Explore a Hadoop based architecture that leverages streaming, ETL and machine learning components of the stack to deliver real time predictive analytics. We will take a real use case from a customer, which processes & visualizes a real time stream of events with Storm, trains a predictive model with Spark ML libs on YARN and plugs the Spark model back into Storm to make real-time predictions. Automating the above pipeline leads to a closed loop, real time predictive analytics solution, which is applicable to several industries & use cases.
As a Solutions Engineer at Hortonworks, Mac helps enterprises improve the scale, performance, and cost effectiveness of their Big Data applications using various components from HDP, the industry leading open source Hadoop distribution. Prior to joining Hortonworks, Mac served as a Solutions Architect with multiple vendors in the In-Memory/Big Data space and also previously served as a Director of Information Systems in the higher-education sector. He has over 13 years of experience designing, developing, and integrating enterprise systems where performance and scalability are essential.
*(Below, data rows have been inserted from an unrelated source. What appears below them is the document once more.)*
(* ===== verification/WatchdogGuarantees.v ===== *)
(** * What the watchdog guarantees

    A job is terminated for cause, in order and once; pauses and resumes under
    memory pressure alternate, and each resume names what the last pause named. *)

From S2P Require Import Prelude Spec Watchdog.

(** ** Runs *)

(** One evaluation: when, of which row, with which readings. *)
Record observation : Type := MkObservation {
  o_now : Z;
  o_spec : JobSpec;
  o_readings : readings;
}.

Record evaluated : Type := MkEvaluated {
  ev_obs : observation;
  ev_verdict : Verdict;
  (** the CPU share this evaluation measured: low or not *)
  ev_low : option bool;
}.

Definition killing (x : evaluated) : bool := negb (bool_decide (x.(ev_verdict).(v_action) = WD_OK)).

Section run.
Context (C : WatchdogConfig).

Definition observed (spec : JobSpec) (st : WatchdogJobState) : WatchdogJobState :=
  set_observed spec.(state)
    (if bool_decide (st.(last_observed_spec_state) = Some SUSPENDED) && bool_decide (spec.(state) = RUNNING)
     then reset_sampling st else st).

(** The evaluation comes to sample the job. *)
Definition samples (o : observation) (st : WatchdogJobState) : bool :=
  bool_decide (st.(sigterm_sent_at_monotonic) = None) && negb (bool_decide (o.(o_spec).(state) = SUSPENDED))
  && negb (wall_time_exceeded C o.(o_now) o.(o_spec) st)
  && negb (o.(o_now) - st.(last_sample_monotonic) <? C.(interval_seconds)).

Definition measured (o : observation) (st : WatchdogJobState) : option bool :=
  let st := observed o.(o_spec) st in
  if samples o st then
    let '(cpu, source, rss) := sample_usage (bool_decide (is_Some o.(o_spec).(pgid))) o.(o_readings) in
    low_cpu C o.(o_now) cpu source st
  else None.

Definition evaluate_obs (o : observation) (st : WatchdogJobState) : evaluated * WatchdogJobState :=
  let '(v, st') := evaluate C o.(o_now) o.(o_spec) o.(o_readings) st in
  (MkEvaluated o v (measured o st), st').

(** A run of evaluations of one registered job, oldest first. *)
Inductive watched (st0 : WatchdogJobState) : list evaluated → WatchdogJobState → Prop :=
| watched_nil : watched st0 [] st0
| watched_snoc l st o :
    watched st0 l st → watched st0 (l ++ [(evaluate_obs o st).1]) (evaluate_obs o st).2.

(** The cause of a termination, but for starvation. *)
Definition caused (started : Z) (x : evaluated) (why : wd_reason) (label : JobState) : Prop :=
  let s := x.(ev_obs).(o_spec) in
  s.(state) ≠ SUSPENDED ∧
  match why with
  | WallTime limit paused =>
    label = TIME_EXCEEDED ∧ s.(wall_time_seconds) = Some limit ∧ paused = s.(paused_seconds_total)
    ∧ C.(enforce_wall_time) = true
    ∧ limit * 1000 * TICKS_PER_SECOND + paused * TICKS_PER_SECOND <= (x.(ev_obs).(o_now) - started) * 1000
  | DeclaredMemory rss m => label = OOM_KILLED ∧ s.(mem_mb) = Some m ∧ m < rss ∧ C.(enforce_memory) = true
  | HostMemory rss cap =>
    label = OOM_KILLED ∧ cap < rss ∧
    ∃ t, C.(host_total_mem_mb) = Some t ∧ 0 < t ∧ cap = Z.quot (t * C.(max_rss_percent)) (100 * TICKS_PER_SECOND)
  | Starvation => label = STARVED ∧ x.(ev_low) = Some true
  | GraceExpired => False
  end.

(** The shape of one evaluation: what it answers and what it remembers. *)
Inductive evaluation (o : observation) (st : WatchdogJobState) : evaluated → WatchdogJobState → Prop :=
| ev_quiet st' low :
    st'.(started_monotonic) = st.(started_monotonic) → st'.(sigterm_sent_at_monotonic) = st.(sigterm_sent_at_monotonic) →
    st'.(sigterm_terminal_state) = st.(sigterm_terminal_state) → st'.(sigkill_emitted) = st.(sigkill_emitted) →
    (st.(sigterm_sent_at_monotonic) = None →
     st'.(starve_since_monotonic) = None
     ∨ (st'.(starve_since_monotonic) = st.(starve_since_monotonic) ∧ (low = None ∨ low = Some true))
     ∨ (st'.(starve_since_monotonic) = Some o.(o_now) ∧ low = Some true)) →
    evaluation o st (MkEvaluated o verdict_ok low) st'
| ev_term st' low why label :
    st.(sigterm_sent_at_monotonic) = None →
    st'.(started_monotonic) = st.(started_monotonic) → st'.(sigterm_sent_at_monotonic) = Some o.(o_now) →
    st'.(sigterm_terminal_state) = Some label → st'.(sigkill_emitted) = st.(sigkill_emitted) →
    caused st.(started_monotonic) (MkEvaluated o (MkVerdict WD_SIGTERM (Some why) (Some label)) low) why label →
    (why = Starvation → ∃ since, st.(starve_since_monotonic) = Some since ∧ C.(starve_window_seconds) <= o.(o_now) - since) →
    evaluation o st (MkEvaluated o (MkVerdict WD_SIGTERM (Some why) (Some label)) low) st'
| ev_kill st' low sent :
    st.(sigterm_sent_at_monotonic) = Some sent → st.(sigkill_emitted) = false → C.(grace_seconds) <= o.(o_now) - sent →
    st'.(started_monotonic) = st.(started_monotonic) → st'.(sigterm_sent_at_monotonic) = Some sent →
    st'.(sigterm_terminal_state) = st.(sigterm_terminal_state) → st'.(sigkill_emitted) = true →
    evaluation o st (MkEvaluated o (MkVerdict WD_SIGKILL (Some GraceExpired) st.(sigterm_terminal_state)) low) st'.
(* ===== verification/Relay.v ===== *)
(** * The gateway's relay store: [src/vq/gateway/relay.py]

    In relay mode the gateway holds admitted jobs for a connector that makes
    only outbound requests: it claims work items, drives its local broker and
    acknowledges each outcome.  This file is [RelayStore]: one JSON file per
    job, the buffered logs and the results a connector pushes.  Every
    operation runs under the store's file lock, so it is one function over the
    store; what it wrote before it raised stays written. *)

From S2P Require Import Prelude Spec Json BrokerRecord.

(** ** Time

    A moment is an integer number of microseconds; [_iso] keeps whole seconds. *)

Definition MICROS : Z := 1000000.
Definition iso (moment : Z) : Z := moment / MICROS * MICROS.

Definition LEASE : Z := 120 * MICROS.
Definition FRESH : Z := 90 * MICROS.
Definition LOGS_WANTED_FOR : Z := 600 * MICROS.
Definition LOG_BUFFER_CAP : Z := 16 * 1024 * 1024.
Definition LOG_STREAMS : list string := ["stdout"; "stderr"].

(** [json.dumps(v, sort_keys=True)] and [str] on a JSON value that is not a
    string: the interpreter's text forms. *)
Class TextForms : Type := {
  dumps_sorted : json → string;
  str_other : json → string;
}.

Definition py_str `{TextForms} (j : json) : string :=
  match j with JStr s => s | _ => str_other j end.

(** Python truth of a JSON value. *)
Definition truthy (j : json) : bool :=
  match j with
  | JNull => false
  | JBool b => b
  | JInt z => negb (z =? 0)
  | JFloat (FFin t) => negb (t =? 0)
  | JFloat _ => true
  | JStr s => negb (String.eqb s "")
  | JList l => negb (bool_decide (length l = 0%nat))
  | JObj kvs => negb (bool_decide (length kvs = 0%nat))
  end.

(** ** Exceptions

    [RelayError] carries the HTTP status; [ResumeAt n] is the one whose
    message, ["resume at byte n"], the connector reads back.  [FsError] is an
    [OSError], [JsonError] a file [json.loads] refuses. *)
Inductive relay_error : Type :=
| RelayError (status : Z) (message : string)
| ResumeAt (size : Z)
| FsError | JsonError | RelayTypeError.

Definition relay_status (e : relay_error) : option Z :=
  match e with
  | RelayError status _ => Some status
  | ResumeAt _ => Some 409
  | _ => None
  end.

(** ** Records *)

Inductive transfer_state : Type :=
| TRANSFER_QUEUED | TRANSFER_CLAIMED | TRANSFER_ACCEPTED | TRANSFER_REFUSED
| TRANSFER_UNCERTAIN | TRANSFER_CANCELLED.

#[global] Instance transfer_state_eq_dec : EqDecision transfer_state.
Proof. solve_decision. Defined.

Definition transfer_text (t : transfer_state) : string :=
  match t with
  | TRANSFER_QUEUED => "queued" | TRANSFER_CLAIMED => "claimed"
  | TRANSFER_ACCEPTED => "accepted" | TRANSFER_REFUSED => "refused"
  | TRANSFER_UNCERTAIN => "uncertain" | TRANSFER_CANCELLED => "cancelled"
  end.

Definition CLAIMABLE (t : transfer_state) : bool :=
  match t with
  | TRANSFER_QUEUED | TRANSFER_CLAIMED | TRANSFER_UNCERTAIN => true
  | _ => false
  end.

Inductive cancel_state : Type := CANCEL_REQUESTED | CANCEL_STOPPED | CANCEL_NOT_STOPPED.

#[global] Instance cancel_state_eq_dec : EqDecision cancel_state.
Proof. solve_decision. Defined.

Definition cancel_text (c : cancel_state) : string :=
  match c with
  | CANCEL_REQUESTED => "requested" | CANCEL_STOPPED => "stopped"
  | CANCEL_NOT_STOPPED => "not-stopped"
  end.

Inductive collect_state : Type :=
| COLLECT_REQUESTED | COLLECT_DONE | COLLECT_NOT_FINISHED | COLLECT_FAILED.

#[global] Instance collect_state_eq_dec : EqDecision collect_state.
Proof. solve_decision. Defined.

Definition collect_text (c : collect_state) : string :=
  match c with
  | COLLECT_REQUESTED => "requested" | COLLECT_DONE => "done"
  | COLLECT_NOT_FINISHED => "not-finished" | COLLECT_FAILED => "failed"
  end.

Record RelayCancel : Type := MkRelayCancel {
  cn_state : cancel_state;
  cn_requested_at : Z;
  cn_reason : string;
  cn_epoch : Z;
  cn_lease_until : option Z;
  cn_settled_at : option Z;
}.

Record RelayCollect : Type := MkRelayCollect {
  cl_state : collect_state;
  cl_epoch : Z;
  cl_lease_until : option Z;
  cl_requested_at : Z;
  cl_byte_budget : Z;
  cl_detail : option string;
}.

Record RelayRecord : Type := MkRelayRecord {
  g_job_id : string;
  g_principal : string;
  g_project : string;
  g_key_id : string;
  g_scoped_key : string;
  g_request : list (string * json);
  g_request_digest : string;
  g_upload_id : string;
  g_upload_sha256 : string;
  g_upload_size : Z;
  g_transfer : transfer_state;
  g_epoch : Z;
  g_lease_until : option Z;
  g_broker_job_id : option string;
  g_refused_reason : option string;
  g_view : option (list (string * json));
  g_view_at : option Z;
  g_created_at : Z;
  g_updated_at : Z;
  g_cancel : option RelayCancel;
  g_collect : option RelayCollect;
  g_logs_wanted_until : option Z;
}.

#[global] Instance RelayCancel_eq_dec : EqDecision RelayCancel.
Proof. solve_decision. Defined.
#[global] Instance RelayCollect_eq_dec : EqDecision RelayCollect.
Proof. solve_decision. Defined.
#[global] Instance RelayRecord_eq_dec : EqDecision RelayRecord.
Proof. solve_decision. Defined.

(** The item assignments of the code, one setter for the fields a step
    changes together. *)
Definition with_transfer (r : RelayRecord) (t : transfer_state) (epoch : Z) (lease : option Z)
    (broker_id refused : option string) (updated : Z) : RelayRecord :=
  {| g_job_id := r.(g_job_id); g_principal := r.(g_principal); g_project := r.(g_project);
     g_key_id := r.(g_key_id); g_scoped_key := r.(g_scoped_key); g_request := r.(g_request);
     g_request_digest := r.(g_request_digest); g_upload_id := r.(g_upload_id);
     g_upload_sha256 := r.(g_upload_sha256); g_upload_size := r.(g_upload_size);
     g_transfer := t; g_epoch := epoch; g_lease_until := lease;
     g_broker_job_id := broker_id; g_refused_reason := refused;
     g_view := r.(g_view); g_view_at := r.(g_view_at); g_created_at := r.(g_created_at);
     g_updated_at := updated; g_cancel := r.(g_cancel); g_collect := r.(g_collect);
     g_logs_wanted_until := r.(g_logs_wanted_until) |}.

(** The requests and reports kept beside the transfer. *)
Definition with_requests (r : RelayRecord) (cancel : option RelayCancel)
    (collect : option RelayCollect) (logs_wanted : option Z) (updated : Z) : RelayRecord :=
  {| g_job_id := r.(g_job_id); g_principal := r.(g_principal); g_project := r.(g_project);
     g_key_id := r.(g_key_id); g_scoped_key := r.(g_scoped_key); g_request := r.(g_request);
     g_request_digest := r.(g_request_digest); g_upload_id := r.(g_upload_id);
     g_upload_sha256 := r.(g_upload_sha256); g_upload_size := r.(g_upload_size);
     g_transfer := r.(g_transfer); g_epoch := r.(g_epoch); g_lease_until := r.(g_lease_until);
     g_broker_job_id := r.(g_broker_job_id); g_refused_reason := r.(g_refused_reason);
     g_view := r.(g_view); g_view_at := r.(g_view_at); g_created_at := r.(g_created_at);
     g_updated_at := updated; g_cancel := cancel; g_collect := collect;
     g_logs_wanted_until := logs_wanted |}.

Definition with_view (r : RelayRecord) (view : list (string * json)) (at_ : Z) : RelayRecord :=
  {| g_job_id := r.(g_job_id); g_principal := r.(g_principal); g_project := r.(g_project);
     g_key_id := r.(g_key_id); g_scoped_key := r.(g_scoped_key); g_request := r.(g_request);
     g_request_digest := r.(g_request_digest); g_upload_id := r.(g_upload_id);
     g_upload_sha256 := r.(g_upload_sha256); g_upload_size := r.(g_upload_size);
     g_transfer := r.(g_transfer); g_epoch := r.(g_epoch); g_lease_until := r.(g_lease_until);
     g_broker_job_id := r.(g_broker_job_id); g_refused_reason := r.(g_refused_reason);
     g_view := Some view; g_view_at := Some at_; g_created_at := r.(g_created_at);
     g_updated_at := r.(g_updated_at); g_cancel := r.(g_cancel); g_collect := r.(g_collect);
     g_logs_wanted_until := r.(g_logs_wanted_until) |}.

(** ** The store

    A job file holds a record or is unreadable.  [rd_incoming] is the
    directory results are pushed into: its files by relative path, and the
    directories made for them. *)

Inductive job_file : Type := JobFile (r : RelayRecord) | JobGarbage.

Record incoming_dir : Type := MkIncoming {
  in_files : gmap string string;
  in_dirs : gset string;
}.

Record results_manifest : Type := MkManifest {
  rm_job_id : string;
  rm_collected_at : Z;
  rm_target_state : json;
  rm_files : list json;
  rm_skipped : list string;
}.

Record result_dir : Type := MkResultDir {
  rd_incoming : option incoming_dir;
  rd_files : option (gmap string string);
  rd_manifest : option results_manifest;
}.

Record relay : Type := MkRelay {
  r_jobs : gmap string job_file;
  r_logs : gmap (string * string) (string * Z);
  r_results : gmap string result_dir;
  r_withheld : gmap string Z;
}.

Definition set_jobs (s : relay) (m : gmap string job_file) : relay :=
  {| r_jobs := m; r_logs := s.(r_logs); r_results := s.(r_results); r_withheld := s.(r_withheld) |}.
Definition set_logs (s : relay) (m : gmap (string * string) (string * Z)) : relay :=
  {| r_jobs := s.(r_jobs); r_logs := m; r_results := s.(r_results); r_withheld := s.(r_withheld) |}.
Definition set_results (s : relay) (m : gmap string result_dir) : relay :=
  {| r_jobs := s.(r_jobs); r_logs := s.(r_logs); r_results := m; r_withheld := s.(r_withheld) |}.
Definition set_withheld (s : relay) (m : gmap string Z) : relay :=
  {| r_jobs := s.(r_jobs); r_logs := s.(r_logs); r_results := s.(r_results); r_withheld := m |}.

(** What surrounds an operation: the clock, which file writes fail, how many
    bytes of an append land before it fails, and what [stat] says of the size
    of a directory. *)
Record genv : Type := MkGenv {
  e_now : Z;
  e_write_fails : string → bool;
  e_append_stops : option nat;
  e_dir_size : string → Z;
}.

Definition quiet_at (now : Z) : genv :=
  {| e_now := now; e_write_fails := λ _, false; e_append_stops := None; e_dir_size := λ _, 4096 |}.

Abbreviation op A := (eff relay relay_error A).

Definition fail {A} (status : Z) (message : string) : op A := throw (RelayError status message).
Definition modify (f : relay → relay) : op unit := λ s, (Ok tt, f s).
Definition gets {A} (f : relay → A) : op A := λ s, (Ok (f s), s).

(** [withheld] *)
Definition withheld (s : relay) (project : string) : Z := opt_or (s.(r_withheld) !! project) 0.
Shane’s relentless curiosity for distributed computing has led to wearing many hats throughout his career; from Linux guru, to managing high volume web properties, to data, to software dev. As a Solutions Engineer at Hortonworks, he helps customers get the most value out of the only 100% open source Hadoop distribution, the Hortonworks Data Platform. Through real world experience, Shane has gained a strong foundation across many verticals, with experience ranging from fortune 100s to start ups. Shane has had the luxury of working with Hadoop full time since 2010, managing everything from single digit and two hundred node plus Hadoop clusters, and participating in the evolution of the modern data architecture.